St. Louis, Mo. – Missouri Attorney General Eric Schmitt has filed a lawsuit and motion for preliminary injunction against the city of St. Louis to halt “taxpayer-funded abortions.”
The lawsuit comes after the St. Louis Board of Alderman earlier this month passed Board Bill 61 to establish a “Reproductive Equity Fund” in response to Missouri’s near-total ban on abortion, which was triggered shortly after the U.S. Supreme Court overturned Roe v. Wade.
St. Louis Mayor Tishaura Jones signed the bill Thursday to authorize the use of American Rescue Plan Act (ARPA) funds to establish grants for out-of-state abortion travel expenses. The lawsuit was immediately filed Thursday afternoon.
“As Attorney General, I’ve tirelessly fought to uphold the sanctity of life in Missouri,” Schmitt said in a press release. “The move by the city of St. Louis to use taxpayer dollars to help push out-of-state abortions plainly and clearly violates Missouri law. My office today filed suit to put a stop to Mayor Jones and the city of St. Louis Board of Alderman’s blatantly illegal move to spend Missourians’ hard-earned tax dollars on out-of-state abortions.”
The bill allows for roughly $1 million in ARPA funds to be used to finance the abortion-related travel expenses, and an additional $500,000 to assist in providing “‘reproductive healthcare access’, which also evidently includes abortion,” Schmitt’s office said.
“The lawsuit argues that the city’s ‘Reproductive Equity Fund’ plainly violates § 188.205, RSMo, which reads, ‘It shall be unlawful for any public funds to be expended for the purpose of performing or assisting an abortion, not necessary to save the life of the mother, or for the purpose of encouraging or counseling a woman to have an abortion not necessary to save her life.”

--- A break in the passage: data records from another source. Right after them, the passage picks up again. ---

(* ===== verification/Table.v ===== *)
(** * The DynamoDB table behind [table = dynamodb.Table(table_name)]

    The handler's only shared state is this table (spec section 6: partition
    key [tenant_id], sort key [product_id], both of type S).  This file
    models what the five calls of [src/product_lambda.py] do:

    - boto3's client-side [TypeSerializer] ([ser]): [None], [bool], [int],
      [Decimal], [str], [list], [dict] become attribute values; a [float]
      raises [TypeError]; a number is finalized in the [decimal] context
      boto3 uses ([DYNAMODB_CONTEXT]: precision 38, exponents from
      [Etiny = -165] to [Emax = 126]), whose trapped signals ([Overflow],
      [Underflow], [Inexact], [Rounded], [Clamped]) raise;
    - the service: a failure injected in the table ([tbl_fault], standing
      for any [ClientError] such as throttling or a missing table) makes
      every call raise; key attributes must be non-empty strings;
    - [TypeDeserializer] ([deser]): numbers come back as [Decimal].

    The operations are pure functions of the table returning [res exn _]:
    [query] (the first 1 MB page of a partition in ascending sort-key
    order, with its [LastEvaluatedKey]), [get_item], [put_item]
    (overwrite), [update_item] (SET assignments, creating the item when
    absent) and [delete_item] (no precondition); the writes refuse an item
    over 400 KB.  Sizes are the service's ([item_size]).  The invariants
    [table_wf] (every item under its own key) and [items_bounded] (every
    item within 400 KB) are instances of [TableInvariant]. *)

From stdpp Require Import base gmap strings list sorting.
From Stdlib Require Import ZArith String.
From S2P Require Import Prelude PyValue.

Local Open Scope string_scope.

The lawsuit also notes that Section 188.210 makes it unlawful for any public-employee doctors, nurses or other health care personnel, social workers, counselors, or persons of similar occupation, acting within the scope of public employment, to encourage or counsel elective abortion.
“BB61 requires city employees in its Department of Health to create and manage the Reproductive Equity Fund,” the lawsuit reads. “In managing that fund, public employees will be assisting or encouraging abortion by processing claims for public funds to cover costs incurred in obtaining abortions.”
The move by St. Louis government officials comes after the Kansas City Council voted to enact similar measures late last month.